Additional collaborators included Eco Intelligent Growth (EIG)[materials consulting], Acustec [acoustics], ADRAR [civil, plumbing], AGR [life safety], Aqualab [laboratory], Gaia [landscape], HVAC Consulting [HVAC], MTS [lighting], Natural Cooling [natural ventilation], PyP Proyectos [structural], SETRI [LEED], and SES [energy modeling].
The building achieved LEED Gold certification, and is among the first academic buildings in Colombia to be LEED certified.
William McDonough + Partners is an architecture and urban design firm that applies a positive, principled design philosophy inspired by Cradle to Cradle—an approach that takes its cues from living systems and processes and seeks to expand on enduring standards of design quality.
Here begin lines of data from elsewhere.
(** C7 (fuse argument validation), as the code has it.  [program_fuses]
    fails with a type error before any device interaction when [fuses] is
    not an integer.  When both arguments are integers, of any sign and
    size, no type or range error is raised: the run is the one for [fuses]
    reduced to its low 16 bits and [extended_fuses] reduced to its low 8
    bits. *)
Theorem program_fuses_validation (fuel : nat) (fuses extended_fuses : PyObj)
    (w : World D) :
  (isinstance_int fuses = false ->
     program_fuses fuel fuses extended_fuses w = (w, Raise TypeError))
  /\ (forall f e,
        int_value fuses = Some f -> int_value extended_fuses = Some e ->
        no_argument_error (snd (program_fuses fuel fuses extended_fuses w))
        /\ program_fuses fuel fuses extended_fuses w
           = program_fuses fuel (PyInt (f mod 65536)) (PyInt (e mod 256)) w).
Proof.
  split.
  - intros Hint. unfold program_fuses. by rewrite Hint.
  - intros f e Hf He.
    assert (isinstance_int fuses = true) as Hint by (by destruct fuses).
    split.
    + unfold program_fuses, low_byte, high_byte. rewrite Hint, Hf, He.
      change (negb true) with false. cbv iota.
      pose proof (low_byte_range e). pose proof (low_byte_range f).
      pose proof (low_byte_range (Z.shiftr f 8)).
      repeat first
        [ lazymatch goal with
          | |- argument_safe (mret _ ≫= _) => apply ret_bind_argument_safe
          end
        | exact (poll_argument_safe fuel)
        | apply ret_argument_safe
        | apply bind_argument_safe; [|intros ?]
        | apply load_data_argument_safe; lia
        | apply command_argument_safe; lia
        | apply jtag_command_argument_safe; by vm_compute ].
    + unfold program_fuses, low_byte, high_byte. rewrite Hint, Hf, He.
      change (isinstance_int (PyInt (f mod 65536))) with true.
      change (int_value (PyInt (f mod 65536))) with (Some (f mod 65536)).
      change (int_value (PyInt (e mod 256))) with (Some (e mod 256)).
      cbv iota beta.
      by rewrite land_mod_low, land_mod_fuses_low, land_mod_fuses_high.
Qed.

End FuseClaims.

(** C7 as the specification words it fails: fuses = 0x1ffff does not fit in
    16 bits and extended_fuses = 0x1ff does not fit in 8 bits, yet the run
    talks to the device and completes without an error. *)
Lemma fuse_validation_counterexample :
  snd (program_fuses 1 (PyInt 0x1ffff) (PyInt 0x1ff)
         (script_world (replicate 1600 8))) = Ok tt
  /\ length (invocations (log (fst (program_fuses 1 (PyInt 0x1ffff) (PyInt 0x1ff)
                                      (script_world (replicate 1600 8)))))) = 21%nat.
Proof. by vm_compute. Qed.

(** ** Reasoning about runs *)

Lemma invocations_app (ev1 ev2 : list event) :
  invocations (ev1 ++ ev2) = invocations ev1 ++ invocations ev2.
Proof. unfold invocations. apply omap_app. Qed.

Lemma Spec_weaken {D A} (m : M D A) (Q Q' : list event -> result A -> Prop) :
  Spec m Q -> (forall events r, Q events r -> Q' events r) -> Spec m Q'.
Proof.
  intros Hm HQ w. destruct (Hm w) as (events & Hlog & Hq).
  exists events. split; [done|]. by apply HQ.
Qed.

Lemma Issues_then {D A B} (m : M D A) (f : A -> M D B)
    (calls : list (AVR_JTAG * Payload)) (Q : list event -> result B -> Prop) :
  Issues m calls -> (forall a, Spec (f a) Q) ->
  Spec (m ≫= f)
       (fun events r => exists ev1 ev2,
            events = ev1 ++ ev2 /\ invocations ev1 = calls /\ Q ev2 r).
Proof.
  intros Hm Hf w. destruct (Hm w) as (ev1 & Hlog1 & (a & Hr) & Hinv).
  destruct (m w) as [w1 r1] eqn:Hmw. cbn [fst snd] in *. subst r1.
  rewrite (bind_ok _ _ _ _ _ Hmw).
  destruct (Hf a w1) as (ev2 & Hlog2 & HQ).
  exists (ev1 ++ ev2). rewrite Hlog2, Hlog1, <- app_assoc. split; [done|].
  by exists ev1, ev2.
Qed.

Lemma Issues_bind {D A B} (m : M D A) (f : A -> M D B)
    (calls1 calls2 : list (AVR_JTAG * Payload)) :
  Issues m calls1 -> (forall a, Issues (f a) calls2) ->
  Issues (m ≫= f) (calls1 ++ calls2).
Proof.
  intros Hm Hf. eapply Spec_weaken; [by apply Issues_then|].
  intros events r (ev1 & ev2 & -> & Hinv1 & Hok & Hinv2).
  split; [done|]. by rewrite invocations_app, Hinv1, Hinv2.
Qed.

Lemma Issues_ret {D A} (a : A) : Issues (mret a : M D A) [].
Proof. intros w. exists []. cbn. rewrite app_nil_r. by eauto. Qed.

Lemma Issues_for_each {D A} (body : A -> M D unit)
    (calls : A -> list (AVR_JTAG * Payload)) (l : list A) :
  (forall x, Issues (body x) (calls x)) ->
  Issues (for_each l body) (concat (map calls l)).
Proof.
  intros Hbody. induction l as [|x l IH]; cbn [for_each map concat].
  - apply Issues_ret.
  - apply Issues_bind; [apply Hbody|]. by intros _.
Qed.

Lemma Avoids_bind {D A B} (instruction : AVR_JTAG) (m : M D A) (f : A -> M D B) :
  Avoids instruction m -> (forall a, Avoids instruction (f a)) ->
  Avoids instruction (m ≫= f).
Proof.
  intros Hm Hf w. destruct (Hm w) as (ev1 & Hlog1 & Hno1).
  unfold mbind, M_bind. destruct (m w) as [w1 [a|e|]]; cbn [fst snd] in *.
  - destruct (Hf a w1) as (ev2 & Hlog2 & Hno2).
    exists (ev1 ++ ev2). rewrite Hlog2, Hlog1, <- app_assoc. split; [done|].
    rewrite invocations_app. by apply Forall_app.
  - by exists ev1.
  - by exists ev1.
Qed.
(** * Provider routing and request dispatch of the multi-AI browser extension

    A shallow embedding of the routing, dispatch, caching and usage
    accounting code of the extension's background service
    (src/background/aiRouter.ts, src/background/index.ts,
    src/background/apiManager.ts, src/services/storage.ts and the four
    provider adapters), with the properties its specification states
    and further properties of the same code.

    Conventions of the embedding:
    - a JavaScript [number] that the code computes with is a binary64
      float ([PrimFloat.float], the same IEEE 754 arithmetic); counters,
      lengths and [Date.now()] instants, which are integers, are [Z] or [nat];
    - a string is a [string] of 8-bit code units (Latin-1), the domain on
      which [btoa] is defined;
    - an [await] is a sequence point: asynchronous functions become state
      passing functions, and what the world does meanwhile is an argument;
    - a thrown exception is the [Throw] case of [Completion];
    - the storage service answers from a memo for 5 seconds: [Storage] and
      [Dispatch] are its calls, and [sendToAI] on a request object, on the
      objects that the memo holds; [Service] and [Entry] have the memo, the
      copy that [chrome.storage] keeps of the cache, and the request as
      [handleMessage] passes it; the lemmas of [ServiceFacts] and
      [sendToAI_served] say where the two agree. *)

From Stdlib Require Import ZArith String Ascii List Bool Floats Lia DecimalString Sorted.
From stdpp Require Import gmap strings list sorting.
William McDonough’s interests and influence range widely, and he works at scales from the global to the molecular. He is recognized globally as a leader in sustainable development and was the Inaugural Chair of the World Economic Forum’s Meta-Council on the Circular Economy (2014-2016). He currently serves on the Forum’s Global Future Council on the Future of Environment and Natural Resource Security. In 2017, he received the Fortune Award for Circular Economy Leadership at the World Economic Forum’s Annual Meeting in Davos, where he was introduced as “the father of the circular economy.”
Recent and current projects include: NASA’s Sustainability Base office building at Moffett Field, California, viewed by NASA as a “prototype of a 21st-century building”; the Park 20|20 Master Plan near Amsterdam, and the architectural design of several corporate offices at Park 20|20; and Hero MotoCorp’s new “Garden Factory” in Neemrana, India, as well as their new Research & Development Center in Jaipur, India. The firm is also master architect for The Valley at Schiphol Trade Park, The Netherlands’ new National Hub for the Circular Economy.